CHAPTER FOUR
GUNNARHADNEVERtaken Olive for being weak. She had always seemed strong and plucky and well able to dish out and take the same.
But here she was, collapsed into his arms, fainted dead away, and he knew that it wasn’t a ruse. Because there was no way that she could contrive to have her lips turn that worryingly bluish tint.
And there was no question that he must take action.
Gunnar lifted her up, carrying her out of the front of the office.

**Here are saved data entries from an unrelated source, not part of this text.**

(* ===== verification/ClientRequest.v ===== *)
(** * What the client makes of a request, and of a response

    Functional behaviour of [submit] and of the callbacks of ClientSession: the
    request that is handed to the library for a URI, the response that a block of
    header fields builds and when the application is told of it, and what becomes
    of informational responses, trailers, oversized promises and streams that are
    closed while they are submitted. *)

From S2P Require Import Prelude Monad Util Http2 UrlParser Common Nghttp2 ClientSession ClientProps.

Module client_request.
Import monad http2 common nghttp2 client client_props.
Local Open Scope monad_scope.
Local Abbreviation M := (monad.M session_impl).

(** ** Requests *)

Section submit.
Context {Lib : Nghttp2} {Ap : App} {In : Inet}.

(** The [:authority], the path and the [:path] for the components of a URI. *)
Definition authority_of (x : url_parser.url_parts) : str :=
  (if ipv6_numeric_addr (url_parser.u_host x) then "["%char :: url_parser.u_host x ++ ["]"%char] else url_parser.u_host x)
  ++ match url_parser.u_port x with Some ds => ":"%char :: util.utos (util.decimal_value ds) | None => [] end.

Definition raw_path_of (x : url_parser.url_parts) : str :=
  match url_parser.u_path x with [] => lit "/" | p => p end.

Definition target_of (x : url_parser.url_parts) : str :=
  raw_path_of x ++ url_parser.prefixed "?" (url_parser.u_query x).

Definition uri_of (x : url_parser.url_parts) : uri_ref :=
  mk_uri (url_parser.u_scheme x) (authority_of x) (util.percent_decode (raw_path_of x)) (raw_path_of x)
    (default [] (url_parser.u_query x)) [].

Lemma has_field_nonempty u f url t :
  url_parser.nonempty t = true -> url_parser.copy_url_component [] u f url = url_parser.POk t ->
  url_parser.has_field u f = true.
Proof.
  intros Hn H1. unfold url_parser.copy_url_component in H1.
  destruct (url_parser.has_field u f); [done|]. by injection H1 as <-.
Qed.

Lemma submit_uri_of x :
  url_parser.parts_ok x = true -> Z.of_nat (length (url_parser.url_of x)) < 65536 ->
  submit_uri (url_parser.url_of x) = Some (Some (uri_of x, target_of x)).
Proof.
  intros Hok Hl. destruct (url_parser.parse_url_of x url_parser.http_parser_url_init Hok Hl)
    as (u & E & C1 & C2 & C3 & C4 & C5 & HP & HQ & _ & _ & Ep).
  unfold url_parser.parts_ok in Hok. rewrite !andb_true_iff in Hok.
  destruct Hok as ((((((Hs & _) & Hh) & _) & _) & _) & _).
  unfold submit_uri. rewrite E, (has_field_nonempty u _ _ _ Hs C1), (has_field_nonempty u _ _ _ Hh C2).
  cbn [negb orb]. rewrite C1, C2, C4, C5, HP, HQ, Ep. cbv zeta. unfold uri_of, target_of, authority_of, raw_path_of.
  assert ((if (length (url_parser.u_path x) =? 0)%nat then lit "/" else url_parser.u_path x)
          = match url_parser.u_path x with [] => lit "/" | p => p end) as -> by (by destruct (url_parser.u_path x)).
  destruct (url_parser.u_port x), (url_parser.u_query x); cbn; rewrite ?app_nil_r; done.
Qed.

(** The request as [submit] leaves it. *)
Definition submitted (u : uri_ref) (g : generator) (h : header_map) : request_impl :=
  {| rq_header := h; rq_on_response := None; rq_on_push := None; rq_on_close := None; rq_generator := g;
     rq_uri := u; rq_method := []; rq_header_buffer_size := 0 |}.

(** [submit] while a callback runs. *)
Lemma submit_inside (dw : M unit) s method uri u p g h prio :
  stopped s = false -> session_ s = true -> inside_callback s = true -> submit_uri uri = Some (Some (u, p)) ->
  let c := submit_request prio (request_nva method p u h) (has_generator g) in
  let id := lib_ret (calls s) c in
  0 <= id -> streams s !! id = None -> limbo s !! id = None ->
  submit dw method uri g h prio s
  = Done (ec_ok, Some id)
      (set_streams (<[id := mk_stream (submitted u g h) new_response id]> (streams s)) (add_call c s)).
Proof.
  intros Hst Hses Hin Hu c id Hid Hs1 Hs2. unfold submit, bind at 1, get. rewrite Hst, Hu. cbv zeta.
  unfold bind at 1, app_lib. rewrite Hses. fold c. fold id.
  rewrite (proj2 (Z.ltb_ge _ _)) by done. unfold bind at 1, modify. unfold bind at 1, signal_write, bind at 1, get.
  cbn [inside_callback set_limbo add_call]. rewrite Hin. cbn [negb]. unfold ret at 1.
  unfold bind at 1, the_stream, bind at 1, get. cbn [streams limbo set_limbo add_call]. rewrite Hs1, lookup_insert_eq.
  unfold ret at 1. unfold bind at 1, drop_stream, modify. cbn [limbo set_limbo]. unfold bind at 1, emplace_stream, find_stream, bind at 1, bind at 1, get, ret at 1.
  cbn [streams set_limbo add_call st_request st_response]. rewrite Hs1. unfold modify, ret.
  rewrite delete_insert_eq, delete_id by done.
  f_equal. unfold submitted. destruct s, g; reflexivity.
Qed.
(** The content length that a header map announces. *)
Definition content_length_from (n : Z) (h : header_map) : Z :=
  fold_left (fun n p => if bool_decide (lower_name p.1 = lit "content-length") then util.parse_uint (value p.2) else n) h n.

Lemma content_length_token name :
  bool_decide (lookup_token name = Some HD_CONTENT_LENGTH) = bool_decide (name = lit "content-length").
Proof.
  apply bool_decide_ext. split; [by intros ->%lookup_token_sound|]. intros ->.
  by apply (lookup_token_complete HD_CONTENT_LENGTH).
Qed.

Lemma transmitted_content_length h fs n :
  transmitted (map_nva h) fs -> client_request.content_length_after n fs = content_length_from n h.
Proof.
  unfold transmitted, map_nva. revert fs n. induction h as [|p h IH]; intros fs n Hf;
    inversion_clear Hf as [|? f ? fs' (E1 & E2 & _) Hf']; [done|]. cbn in E1, E2.
  unfold client_request.content_length_after, content_length_from. cbn [fold_left].
  rewrite content_length_token, E1, E2. by apply IH.
Qed.

(** What the application sees of a response of its client. *)
Definition response_seen (id : Z) (d : str) (status : Z) (hd : header_map) (s : client.session_impl) : Prop :=
  client_api.response_status_code id s = Done status s
  /\ client_api.response_content_length id s = Done (content_length_from (-1) hd) s
  /\ exists hs, client_api.response_header id s = Done hs s /\ same_header (lowered ((lit "date", mk_hv d false) :: hd)) hs.

(** The response object that the client makes of a response. *)
Definition response_as (d : str) (status : Z) (hd : header_map) (r : client.response_impl) : Prop :=
  client.rs_status_code r = status
  /\ same_header (lowered ((lit "date", mk_hv d false) :: hd)) (client.rs_header r)
  /\ client.rs_content_length r = content_length_from (-1) hd.
(** * ppdire: projection pursuit dimension reduction by grid search

    A shallow embedding of [src/ppdire/ppdire.py] (class [ppdire]:
    [__init__], [_gridplane], [_gridplane_2], [fit], [predict],
    [transform]) and the
    properties of its grid search, pairwise reducer and deflation loop.

    Numbers are real numbers: every NumPy float is read as the real it
    approximates, so the statements below are the exact-arithmetic content
    of the code.  A matrix is the list of its columns, the way the code
    slices it ([E[:,k]] is the [k]-th element); an [n x 1] matrix is a
    vector.  Python exceptions are values of [exn]; the object [self] and
    the log of calls are threaded through a state-and-error monad.

    Line 455 of the source ([if self.center_data:]) stands two columns
    to the left of the body of [fit]; it is read as a statement of that
    body, which the lines after it continue. *)

From Stdlib Require Import Reals ZArith String Lia Lra Bool Arith List.
Import ListNotations.
Local Open Scope R_scope.

(** ** Vectors and matrices *)

Definition vec := list R.

(** Column-major: [nth k A []] is [A[:,k]]. *)
Definition matrix := list vec.

Fixpoint dot (u v : vec) : R :=
  match u, v with
  | a :: u', b :: v' => a * b + dot u' v'
  | _, _ => 0
  end.

Definition vscale (c : R) (v : vec) : vec := map (fun x => x * c) v.

Fixpoint vadd (u v : vec) : vec :=
  match u, v with
  | a :: u', b :: v' => (a + b) :: vadd u' v'
  | _, _ => []
  end.

Fixpoint vsub (u v : vec) : vec :=
  match u, v with
  | a :: u', b :: v' => (a - b) :: vsub u' v'
  | _, _ => []
  end.

Fixpoint vmul (u v : vec) : vec :=
  match u, v with
  | a :: u', b :: v' => (a * b) :: vmul u' v'
  | _, _ => []
  end.

Definition zeros (n : nat) : vec := repeat 0 n.

Definition ncols (A : matrix) : nat := length A.
Definition nrows (A : matrix) : nat := length (hd [] A).

(** [X.shape] as [(n, p)]. *)
Definition shape (A : matrix) : nat * nat := (nrows A, ncols A).

Definition col (k : nat) (A : matrix) : vec := nth k A [].

(** [A * w] for a matrix [A] and a column [w]: the combination of the
    columns of [A] with the entries of [w]. *)
Fixpoint lincomb (n : nat) (A : matrix) (w : vec) : vec :=
  match A, w with
  | c :: A', wj :: w' => vadd (vscale wj c) (lincomb n A' w')
  | _, _ => zeros n
  end.

Definition mat_vec (A : matrix) (w : vec) : vec := lincomb (nrows A) A w.

(** [A * B]. *)
Definition mat_mul (A B : matrix) : matrix := map (mat_vec A) B.

(** [A.T * t]. *)
Definition matT_vec (A : matrix) (t : vec) : vec := map (fun c => dot c t) A.

(** [A.T * B]. *)
Definition matT_mul (A B : matrix) : matrix := map (matT_vec A) B.

(** [np.sum(np.square(v))], [(v**2).sum()]. *)
Definition sumsq (v : vec) : R := dot v v.

(** [np.linalg.norm(v)]. *)
Definition norm (v : vec) : R := sqrt (sumsq v).

(** [A[:,i] = v] on a matrix allocated with [np.zeros]. *)
Fixpoint set_col (i : nat) (v : vec) (A : matrix) : matrix :=
  match A, i with
  | [], _ => []
  | _ :: A', O => v :: A'
  | c :: A', S i' => c :: set_col i' v A'
  end.

(** [v[i] = x]. *)
Fixpoint set_nth (i : nat) (x : R) (v : vec) : vec :=
  match v, i with
  | [], _ => []
  | _ :: v', O => x :: v'
  | a :: v', S i' => a :: set_nth i' x v'
  end.

(** ** NumPy helpers *)

(** [np.sign]. *)
Definition np_sign (x : R) : R :=
  if Rlt_dec 0 x then 1 else if Rlt_dec x 0 then -1 else 0.

(** [np.linspace(start, stop, num, endpoint)]: [num] samples
    [start + i * step] with [step = (stop - start) / div], where [div] is
    [num - 1] when the end point is included and [num] otherwise.  For
    [num = 1] with the end point included NumPy returns [[start]]; the
    only index is then [0], which gives [start] here as well. *)
Definition linspace (start stop : R) (num : nat) (endpoint : bool) : list R :=
  let div := if endpoint then (num - 1)%nat else num in
  map (fun i => start + INR i * ((stop - start) / INR div)) (seq 0 num).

And everybody outside looked up at him as if he had murdered her.
“She fainted,” he said, growled. “Does anyone have water?”
“I...” The woman behind the counter looked nervous.
And no one was jumping to attention. No one was making movements—frantic or otherwise—to see to the health of their clearly unwell boss.
A drinking problem, Jason had said, but this was not alcohol.
She was ill.
“Ridiculous,” he said, striding down the hall, holding Olive to his chest. He was furious with her. For not being what he’d believed her to be.
That realization caught hard in his chest.
He had been on the verge of strangling her, and then, he had found her crouched in a corner eating crackers.
Something wasn’t right about this, and he knew that.
But then, something wasn’t right about any of this. It was that damned woman. The way that she had gotten him to let his guard down. He had to wonder if she had been running a long con all this time. Had gotten him to see her as someone formidable, but ultimately fluffy. Someone he wanted to protect as much as he wanted to spar with her.
He had brought her cupcakes, and it had started as a joke, and then he had been amused by the fact that she expected them.
But he wondered if somewhere in there, he had allowed her to get between a crack in the wall.
He had begun to feel for her. Deeply.
And now...
She had betrayed him. And it burned.
He had set about to live a life that needed no one. That was not dependent on others to be good or true or right, because he knew he could not trust them to be.
But somewhere along the way he’d grown complacent about her, and too confident in his own ability to discern who was right and good.
He had let her get beneath his defenses.
Never again.
Even now, while he felt obligated to see to her health, he hardened himself against her. Against those feelings.
An interesting question to ask himself as he carried her limp form through the lobby of her high-rise office building, and out the revolving doors. His driver pulled up to the curb. “Take me to the nearest private doctor. I will pay whatever expense, but I don’t know what is the matter with her.”
“Did you poison her?” the driver asked.
Everyone knew about his rivalry with Olive. It was legendary. A thing written about in the press. Their competition for contracts was a highly sought out show.
And sometimes he thought that people reviewed both of their work simply to see them in action.